If I had any evidence that institutions were lending money long-term on stable low interest rates, I would be delighted to accept the hon. Gentleman's proposition. Such evidence is not available. I agree wholeheartedly with the hon. Gentleman's criticism of the banks. They have been truly appalling in the money that they have been screwing out of farmers and of people in many other industries.
We are maintaining that this is not a fair Bill. It does not achieve parity between the landlord and the tenant farmer. The Government may say—it is a philosophy—that the landlord should be completely in control of what, is happening, but we, the Opposition, would maintain that that gives the landlord the ability considerably to exploit tenants.
There is talk about a massive consensus. The Secretary of State has said that there is a consensus between the Tenant Farmers Association, that well-known follower of Gracchi agricultural reform, the Country Landowners Association and the National Farmers Union, which was so radical in the beliefs that it professed. We have also the young farmers, like David Archer, who is trying to get a contract for a new firm. These radical organisations are coming into agreement. What an amazing thing. The amazing thing would be if they in no way agreed.

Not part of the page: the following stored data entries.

(** * MDtriageEN: the feature-construction and label-mapping logic of app.py

    A shallow embedding of the pure core of the Streamlit triage form
    (src/app.py): the token dictionaries, the feature assembler
    [make_input_df], the label decoder [decode_label], the presentation
    mapper [triage_style_from_token], the payload construction of the form
    and the red-flag scorer [compute_red_flag_count].

    Conventions of the embedding.
    - A Python [str] is a Rocq [string], the UTF-8 bytes of the text.
      [str.lower] and [str.strip] are modelled on ASCII letters and ASCII
      white space; the multi-byte characters of the duration phrases are
      only ever compared for equality.
    - A Python [dict] is an association list in insertion order with
      first-match lookup; assignment to an existing key keeps its position,
      assignment to a new key appends (the order [pandas.DataFrame] reads
      the columns in).
    - Code that can raise runs in the error monad [exc]; [try]/[except] is
      [try_except].
    - pandas, the classifier and the label encoder are external: they enter
      as section variables. *)

From Stdlib Require Import List String Ascii ZArith Bool Lia.
From Stdlib Require Import DecimalString.
Import ListNotations.
Local Open Scope string_scope.
Local Open Scope Z_scope.

Set Implicit Arguments.

(** ** Exceptions *)

Inductive exn : Type :=
| KeyError (k : string)
| TypeError
| ValueError.

Inductive exc (A : Type) : Type :=
| Ret (a : A)
| Raise (e : exn).

Arguments Ret {A} a.
Arguments Raise {A} e.

Definition bind {A B : Type} (m : exc A) (k : A -> exc B) : exc B :=
  match m with
  | Ret a => k a
  | Raise e => Raise e
  end.

Notation "x <- m ;; k" := (bind m (fun x => k))
  (at level 61, m at next level, right associativity).

(** [try: m  except Exception: h] *)
Definition try_except {A : Type} (m : exc A) (h : exn -> exc A) : exc A :=
  match m with
  | Ret a => Ret a
  | Raise e => h e
  end.

(** A [for] loop whose body can raise. *)
Fixpoint foldM {A B : Type} (f : A -> B -> exc A) (l : list B) (a : A) : exc A :=
  match l with
  | [] => Ret a
  | b :: l' => a' <- f a b ;; foldM f l' a'
  end.

(** ** Python strings *)

Module PyStr.

(** The ASCII characters for which [str.isspace] holds:
    tab, line feed, vertical tab, form feed, carriage return,
    the four separators 0x1c-0x1f and the space. *)
Definition is_space (c : ascii) : bool :=
  let n := nat_of_ascii c in
  (((9 <=? n) && (n <=? 13)) || ((28 <=? n) && (n <=? 32)))%nat.

Fixpoint lstrip (s : string) : string :=
  match s with
  | EmptyString => EmptyString
  | String c s' => if is_space c then lstrip s' else s
  end.

Fixpoint rstrip (s : string) : string :=
  match s with
  | EmptyString => EmptyString
  | String c s' =>
      match rstrip s' with
      | EmptyString => if is_space c then EmptyString else String c EmptyString
      | r => String c r
      end
  end.

(** [s.strip()] *)
Definition strip (s : string) : string := rstrip (lstrip s).

Definition lower_ascii (c : ascii) : ascii :=
  let n := nat_of_ascii c in
  if ((65 <=? n) && (n <=? 90))%nat then ascii_of_nat (n + 32) else c.

(** [s.lower()] *)
Fixpoint lower (s : string) : string :=
  match s with
  | EmptyString => EmptyString
  | String c s' => String (lower_ascii c) (lower s')
  end.

(** [s.startswith(p)] *)
Definition startswith (p s : string) : bool := String.prefix p s.

(** [needle in hay] *)
Fixpoint contains (needle hay : string) : bool :=
  String.prefix needle hay ||
  match hay with
  | EmptyString => false
  | String _ hay' => contains needle hay'
  end.

(** [s.replace(old, new)] for a non-empty [old]: every occurrence, left to
    right, without overlap.  [skip] counts the characters of a matched
    occurrence still to be dropped. *)
Fixpoint replace_from (old new : string) (skip : nat) (s : string) : string :=
  match s with
  | EmptyString => EmptyString
  | String c s' =>
      match skip with
      | S n => replace_from old new n s'
      | O =>
          if String.prefix old s
          then new ++ replace_from old new (String.length old - 1) s'
          else String c (replace_from old new 0 s')
      end
  end.

Definition replace (old new s : string) : string := replace_from old new 0 s.

(** [str(z)] for an [int] *)
Definition of_Z (z : Z) : string := NilEmpty.string_of_int (Z.to_int z).

End PyStr.

(** ** Python values

    The values that the payload, the feature row and the classifier output
    hold in this program: [None], booleans, integers, [np.nan] and text. *)

Inductive pyval : Type :=
| VNone
| VBool (b : bool)
| VInt (z : Z)
| VNaN
| VStr (s : string).

(** [str(v)] *)
Definition py_str (v : pyval) : string :=
  match v with
  | VNone => "None"
  | VBool true => "True"
  | VBool false => "False"
  | VInt z => PyStr.of_Z z
  | VNaN => "nan"
  | VStr s => s
  end.

(** The truth value of [v], as [if v] and [v or w] test it. *)
Definition truthy (v : pyval) : bool :=
  match v with
  | VNone => false
  | VBool b => b
  | VInt z => negb (z =? 0)
  | VNaN => true
  | VStr s => negb (s =? "")%string
  end.

(** [a or b] *)
Definition py_or (a b : pyval) : pyval := if truthy a then a else b.

(** [a == b] *)
Definition py_eq (a b : pyval) : bool :=
  match a, b with
  | VNone, VNone => true
  | VBool x, VBool y => Bool.eqb x y
  | VBool x, VInt y => (if x then 1 else 0) =? y
  | VInt x, VBool y => x =? (if y then 1 else 0)
  | VInt x, VInt y => x =? y
  | VStr x, VStr y => (x =? y)%string
  | _, _ => false
  end.

(** [isinstance(y, (int, np.integer))]; [bool] is a subclass of [int]. *)
Definition isinstance_int (v : pyval) : bool :=
  match v with
  | VInt _ | VBool _ => true
  | _ => false
  end.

The hon. Member for Stroud (Mr. Knapman) said—I shall finish on this point, as many hon. Members wish to speak—that the Bill was near perfection. Near perfection, indeed. We shall certainly monitor him on that. If he thinks that the Bill is near perfection, his standards are so low and his aims are in the mud instead of to the sky. We want to look after the long-term tenants, who are still being thrown to the wolves in the Bill.